We’ll never know exactly what led Boating to take his life. By all accounts he was a genuine person who made an impact on those he knew well. But the similarities between Boating’s story and one I read a few years ago about San Francisco Giant baseball player Drew Robinson has been echoing in my mind ever since I heard of Boateng’s passing.
During the COVID-19 shutdown, Robinson shot himself in the head and even though it blew out half of his face, it didn’t kill him. He wandered around his apartment trying to decide whether he wanted to finish the job or call for help. Nearly 20 hours later, he finally decided to call 911.

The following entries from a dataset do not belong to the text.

Definition spec_reward (poolInfo : gmap string string) (farm wallet : string) (s : spec_state)
    (reward : string * option Int) : res spec_state :=
  if String.eqb farm nLunaFarm then
    snapshot ← AppendOrAddBalance wallet (spec_snapshot s) (mkSB AddressNLUNA reward.2);
    Ok (mkSpec (walletSeen s) (spec_holdings s) snapshot)
  else
    let lpAddr := mapLpAddress farm (default "" (poolInfo !! reward.1)) in
    let users := default ∅ (spec_holdings s !! lpAddr) in
    Ok (mkSpec (walletSeen s) (<[lpAddr := <[wallet := reward.2]> users]> (spec_holdings s)) (spec_snapshot s)).

Definition spec_entry (poolInfo : gmap string string) (farm : string) (s : spec_state) (e : string * string)
    : res spec_state :=
  walletAddress ← slice 2 22 e.1;
  let wallet := AccAddressString walletAddress in
  if decide (wallet ∈ walletSeen s) then Ok s
  else
    rewards ← must (reward_info farm wallet);
    foldM (spec_reward poolInfo farm wallet) rewards
      (mkSpec ({[wallet]} ∪ walletSeen s) (spec_holdings s) (spec_snapshot s)).

Definition getSpecFarmRewards (farmAddr : AccAddress) (poolInfo : gmap string string)
    (snapshot : SnapshotBalanceAggregateMap)
    : res (gmap string (gmap string (option Int)) * SnapshotBalanceAggregateMap) :=
  s ← foldM (spec_entry poolInfo (AccAddressString farmAddr)) (entries farmAddr "reward") (mkSpec ∅ ∅ snapshot);
  Ok (spec_holdings s, spec_snapshot s).

(** [ExportSpecVaultLPs]. *)
Definition spec_farm (acc : Map3 * SnapshotBalanceAggregateMap) (farmAddrStr : string)
    : res (Map3 * SnapshotBalanceAggregateMap) :=
  farmAddr ← AccAddressFromBech32 farmAddrStr;
  pools ← getSpecFarmPools farmAddr;
  '(holding, snapshot) ← getSpecFarmRewards farmAddr pools acc.2;
  Ok (<[farmAddrStr := holding]> acc.1, snapshot).
Definition suberra_Audit (snapshot : SnapshotBalanceAggregateMap) : res unit :=
  fail_if (size snapshot <? 2)%nat (Errorf "should have more than one sub account");;
  filtered ← FilterByDenom snapshot DenomAUST;
  iterM (fun e =>
    subAccount ← subwallet_address e.1;
    bal ← cw20_balance AUST subAccount;
    log_err (AlmostEqual (Some bal) e.2 1000)) (range 136 filtered).

(** ** The refunds of TerraFloki *)

Definition AddressRefund : string := "terra18g85ql9y9dendkp9m2qlea9ve3cddsjydldugv".
Definition AddressRefundTo : string := "terra14qjm8ds0adqx9rsuxg97vm3av4y2uvdk7key4l".
Definition AddressMarket : string := "terra1mut6ymgk46cnvddl8ut7qveyy5s57lgxrer9uj".
Definition AddressMarketTo : string := "terra1y3wh6amdh7wets54f0jzz6fy3skwyum55yr8hs".

(** An error of the aUST query is dropped and counts as zero. *)
Definition map_funds (from to : string) (s : SnapshotBalanceAggregateMap) : res SnapshotBalanceAggregateMap :=
  uusdBalance ← GetNativeBalance bank "uusd" from;
  austBalance ← match cw20_balance AddressAUST from with
                | Ok b => Ok b
                | Err _ => Ok 0
                | Panic => Panic
                end;
  s ← AppendOrAddBalance to s (mkSB DenomUST (Some uusdBalance));
  AppendOrAddBalance to s (mkSB DenomAUST (Some austBalance)).

Definition ExportFlokiRefunds (bl : Blacklist) : res (SnapshotBalanceAggregateMap * Blacklist) :=
  let bl := RegisterAddress DenomUST AddressRefund bl in
  let bl := RegisterAddress DenomAUST AddressRefund bl in
  let bl := RegisterAddress DenomUST AddressMarket bl in
  let bl := RegisterAddress DenomAUST AddressMarket bl in
  s ← map_funds AddressRefund AddressRefundTo ∅;
  s ← map_funds AddressMarket AddressMarketTo s;
  Ok (s, bl).

End deposits.

(** ** Theorems *)

Section deposit_facts.
Context {M : SdkMath} {ML : SdkMathLaws M} {R : GoRange} {RL : GoRangeLaws R} {A : Bech32}.
Context {B : Type} {BK : BankKeeper B} (bank : B).
Context (NewIntFromString : string -> option Int) (contract_store : AccAddress -> list (string * string)).
Context (cw20_balance : string -> string -> res Int) (total_supply : string -> res Int).

(** Anchor's depositors are the holders of aUST: the snapshot has for everyone the
    aUST they hold, nothing else, and the blacklist stays as it is. *)
Theorem anchor_deposits_exported bl s bl' m :
  ExportAnchorDeposit NewIntFromString contract_store bl = Ok (s, bl') ->
  cw20_holders NewIntFromString contract_store AddressAUST = Ok m ->
  bl' = bl /\ forall a d, held s a d = if String.eqb DenomAUST d then default 0 (amount_in m a) else 0.
Proof.
  unfold ExportAnchorDeposit. intros H Hm. rewrite Hm in H. cbn [wrap_err mbind res_bind] in H. go_inv.
  split; [done|]. intros a d. by apply (credit_all_held _ _ _ _ _ a d) in Hv as ->.
Qed.

(** *** The collateral in Anchor *)

Context (decode_collaterals : string -> res (list (string * string))).

(** The bLuna that a stored collateral gives a user. *)
Definition bluna_of (a : string) (e : string * string) : Z :=
  match decode_collaterals e.2 with
  | Ok cs =>
      if String.eqb (AccAddressString e.1) a then
        sumZ (fun c => if String.eqb (AccAddressString (base64_DecodeString c.1).1) AddressBLUNA
                       then default 0 (NewIntFromString c.2) else 0) cs
      else 0
  | _ => 0
  end.

(** The bLuna in Anchor's custody goes back to those who provided it: everyone is
    credited with all their collateral in bLuna, and the custody is blacklisted. *)
Theorem anchor_collateral_exported bl s bl' :
  ExportbLUNA NewIntFromString contract_store decode_collaterals bl = Ok (s, bl') ->
  blacklisted bl' AddressBLUNACustody DenomBLUNA /\
  forall a, held s a DenomBLUNA =
    sumZ (bluna_of a) (entries contract_store (address_or_empty AddressOverseer) "collateral").
Proof.
  unfold ExportbLUNA. intros H. apply bind_Ok in H as (s1 & Hv & H). injection H as <- <-. split.
  { apply RegisterAddress_blacklisted. by right. }
  intros a. apply (credits_held _ (bluna_of a) _ _ _ a DenomBLUNA) in Hv; [by rewrite Hv|].
  clear -ML. intros s e s' H. apply bind_Ok in H as (cs & Hc & H). rewrite must_Ok in Hc. unfold bluna_of. rewrite Hc.
  apply (credits_held _ (fun c => if String.eqb (AccAddressString e.1) a then
    (if String.eqb (AccAddressString (base64_DecodeString c.1).1) AddressBLUNA
     then default 0 (NewIntFromString c.2) else 0) else 0) _ _ _ a DenomBLUNA) in H.
  - rewrite H. f_equal. destruct (String.eqb (AccAddressString e.1) a); [done|]. by apply sumZ_zero.
  - clear -ML. intros s c s' H. unfold bluna_collateral in H. destruct (String.eqb _ AddressBLUNA); cbn in H; go_inv.
    + rewrite (AppendOrAddBalance_held _ _ _ _ a DenomBLUNA H), held_list_one. by destruct (String.eqb _ a).
    + destruct (String.eqb _ a); lia.
Qed.

(** *** OnePlanet *)

(** Sending a holding to the owner of its contract loses nothing: for UST and for
    Luna the snapshot has in total what the storage contract has recorded. *)
Theorem oneplanet_conserves owner recipient bl s bl' ust luna :
  ExportHoldings NewIntFromString contract_store owner recipient bl = Ok (s, bl') ->
  cw20_holders NewIntFromString contract_store opUST.1 = Ok ust ->
  cw20_holders NewIntFromString contract_store opLUNA.1 = Ok luna ->
  total s DenomUST = map_sum ust /\ total s DenomLUNA = map_sum luna.
Proof.
  unfold ExportHoldings. intros H Hu Hl. apply bind_Ok in H as (s1 & Hv & H). injection H as <- <-.
  cbn [foldM] in Hv. rewrite Hu in Hv. cbn [mbind res_bind] in Hv. apply bind_Ok in Hv as (s2 & H1 & Hv).
  rewrite Hl in Hv. cbn [mbind res_bind] in Hv. apply bind_Ok in Hv as (s3 & H2 & Hv). injection Hv as <-.
  assert (Hx : forall denom m s s' d, foldM (oneplanet_holding owner recipient denom) (range 132 m) s = Ok s' ->
    total s' d = total s d + (if String.eqb denom d then map_sum m else 0)).
  { clear -ML RL. intros denom m s s' d H. rewrite <- (map_sum_perm m _ (range_perm 132 _ m)).
    apply (credits_total _ (fun e => if String.eqb denom d then default 0 e.2 else 0) _ _ _ d) in H.
    - rewrite H. f_equal. destruct (String.eqb denom d); [done|]. by apply sumZ_zero.
    - clear -ML. intros s e s' H. unfold oneplanet_holding in H. go_inv. apply nint_is_zero_Ok in Hv as (x & Hx & ->).
      rewrite Hx. destruct (Z.eqb_spec x 0) as [->|]; go_inv; [by destruct (String.eqb denom d); cbn; lia|].
      rewrite (AppendOrAddBalance_total _ _ _ _ d H), held_list_one, Hx. done. }
  rewrite !(Hx _ _ _ _ _ H2), !(Hx _ _ _ _ _ H1). change (total ∅ DenomUST) with 0. change (total ∅ DenomLUNA) with 0.
  cbn. lia.
Qed.
(** [resolveVUstLps]: it fails before it changes anything. *)
Definition resolveVUstLps (lpAddress : string) (vUstHolding : BalanceMap) : res BalanceMap :=
  fail_if (is_nil (amount_in vUstHolding lpAddress)) (Errorf "no vUST allocated to LP");;
  pool ← query_pool lpAddress;
  pair ← query_pair lpAddress;
  lpHoldings ← cw20_holders NewIntFromString contract_store (LiquidityToken pair);
  let vUstReserve := vust_reserve pool in
  fail_if (is_nil vUstReserve) (Errorf "vUST pair not found in lp");;
  vUstHolding ← foldM (fun m e =>
    let m := if is_nil (amount_in m e.1) then <[e.1 := Some 0]> m else m in
    part ← mul_quo e.2 vUstReserve (TotalShare pool);
    sum ← nint_add (amount_in m e.1) part;
    Ok (<[e.1 := sum]> m)) (range 157 lpHoldings) vUstHolding;
  Ok (delete lpAddress vUstHolding).

(** A call whose error is dropped. *)
Definition keep_on_error (m : BalanceMap) (c : res BalanceMap) : res BalanceMap :=
  match c with
  | Ok m' => Ok m'
  | Err _ => Ok m
  | Panic => Panic
  end.

Definition vust_shares (site : nat) (balance totalSupply : Int) (vUstHoldings : BalanceMap) : res BalanceMap :=
  foldM (fun m e => b ← mul_quo e.2 (Some balance) (Some totalSupply); Ok (<[e.1 := b]> m)) (range site vUstHoldings) ∅.

(** The treasury's balances become those of the admin. *)
Definition move_treasury (admin : string) (s : SnapshotBalanceAggregateMap) : SnapshotBalanceAggregateMap :=
  delete whitewhaleTreasury (<[admin := balances_of s whitewhaleTreasury]> s).

(** [ExportWhiteWhaleVaults] and [Audit]; the two maps of shares are filled in one
    loop. *)
Definition ExportWhiteWhaleVaults (bl : Blacklist) : res (SnapshotBalanceAggregateMap * Blacklist) :=
  vUstHoldings ← cw20_holders NewIntFromString contract_store whiteWhaleVUST;
  totalSupply ← total_supply whiteWhaleVUST;
  aUstBalance ← cw20_balance AUST whiteWhaleVault;
  ustBalance ← GetNativeBalance bank DenomUST whiteWhaleVault;
  vUstHoldings ← keep_on_error vUstHoldings (resolveVUstLps whitewhaleVUstUstLp vUstHoldings);
  vUstHoldings ← keep_on_error vUstHoldings (resolveVUstLps whitewhaleVUstWhaleLp vUstHoldings);
  ust ← vust_shares 158 ustBalance totalSupply vUstHoldings;
  aust ← vust_shares 158 aUstBalance totalSupply vUstHoldings;
  let snapshot := Add aust DenomAUST (Add ust DenomUST ∅) in
  let bl := RegisterAddress DenomUST whiteWhaleVault (RegisterAddress DenomAUST whiteWhaleVault bl) in
  vault ← ToAddress whiteWhaleVault;
  admin ← contract_admin vault;
  Ok (move_treasury admin snapshot, bl).

Definition whitewhale_Audit (snapshot : SnapshotBalanceAggregateMap) : res unit :=
  aUstBalance ← cw20_balance AUST whiteWhaleVault;
  ustBalance ← GetNativeBalance bank DenomUST whiteWhaleVault;
  ust ← SumOfDenom snapshot DenomUST;
  AlmostEqual (Some ustBalance) ust 10000;;
  aust ← SumOfDenom snapshot DenomAUST;
  AlmostEqual (Some aUstBalance) aust 10000;;
  vault ← ToAddress whiteWhaleVault;
  admin ← contract_admin vault;
  fail_if (negb (length (balances_of snapshot whitewhaleTreasury) =? 0)%nat ||
           (length (balances_of snapshot admin) =? 0)%nat) (Errorf "whitewhale treasury error").

End lending.

(** ** Theorems *)

Section lending_facts.
Context {M : SdkMath} {ML : SdkMathLaws M} {R : GoRange} {RL : GoRangeLaws R} {A : Bech32}.
Context {B : Type} {BK : BankKeeper B} (bank : B).
Context (NewIntFromString : string -> option Int) (contract_store : AccAddress -> list (string * string)).
Context (cw20_balance : string -> string -> res Int) (total_supply : string -> res Int).
Context (contract_admin : AccAddress -> res string).

(** *** Edge *)

(** The insurance of a market replaces what the admin of the pool holds of it. *)
Theorem edge_admin_overwritten acc market acc' poolAddr admin :
  edge_market NewIntFromString contract_store total_supply contract_admin acc market = Ok acc' ->
  list_contains EdgeProtocolTokens (Underlying market) = true ->
  AccAddressFromBech32 EdgeProtocolPool = Ok poolAddr -> contract_admin poolAddr = Ok admin ->
  exists holding i, acc'.1 !! Underlying market = Some holding /\
    insurance market = Ok i /\ amount_in holding admin = i.
Proof.
  unfold edge_market. intros H Ht Hp Ha. rewrite Ht in H. cbn [negb] in H. go_inv.
  rewrite Hp in Hv2. injection Hv2 as <-. rewrite Ha in Hv3. injection Hv3 as <-.
  eexists _, _. cbn. rewrite lookup_insert_eq. split; [done|]. split; [done|].
  unfold amount_in. by rewrite lookup_insert_eq.
Qed.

Cops broke down his door because they couldn’t believe someone would survive and that it must be a setup. As they were waiting for the ambulance to arrive, one of the cops asked: “Why’d you shoot yourself?” Drew replied: “because I hate myself.”
Every time I read that last line, it takes my breath away.
Robinson was a high-level athlete. He was someone who appeared to have it all yet was tormented inside. The self-doubt and anxiety that consumed him is palpable in the ESPN piece describing his ordeal. We often think those who are gifted are immune, but often they’re gifted because of the doubt that has been driving them for years.
When I was a student at UF, I came home from class one day to towels strewn all over the apartment covered in blood. My roommate and his truck were missing but I had no idea where he had gone. Maybe five minutes after I got home, I got a call that he had driven himself to the hospital because he had been cutting himself and the bleeding had gotten out of control.
At that moment, I froze.
I had no idea what to do. When his father called to see whether I knew why he would have been depressed, I had no idea what to say. I was filled with feelings of guilt so intense that I don’t know how to start to describe them. I mean, how could I not have seen that coming?
One of the things that would have really helped me in that moment is if I had been able to read Drew Robinson’s story. After his suicide attempt, he went back to his apartment and walked his family through the 20 hours after he shot himself. He then told them they could ask him anything. The two questions in the story are both comforting and heartbreaking.
What could I have done?
Nothing, it was my responsibility, not yours.
How come I didn’t know?
Because I was good at hiding my sadness.
He is correct. Folks who are hurting that badly have gotten to that place because they are good at hiding it. But that doesn’t make it any easier. The guilt rips at you in a way that makes you doubt everything about yourself and shakes the foundations of your very identity.
So I’m going to pray for Kaleb Boateng’s family; that they’d be surrounded by people who love them and loved Kaleb, that they would find great joy in the memories that they have of him and that they would stand firm in the realization that the stories of his life and the impact he had on others will carry on.
And I’m going to pray for Kaleb. That his soul is with God. That he knows how much those close to him cared about him. And that he is finally at peace.
RIP, Kaleb.
Editor’s note: If you are having thoughts of suicide, call or text 988 to reach the National Suicide Prevention Lifeline or go to SpeakingOfSuicide.com/resources for a list of additional resources.
Mark
You lost me at old man yelling at the clouds. How about young people demanding equity for nothing at all? I’m out
Will Miles
Not sure what equity has to do with it. The market dictates what someone’s services are worth. We can complain about it, or accept that the price is what it is or go without those services.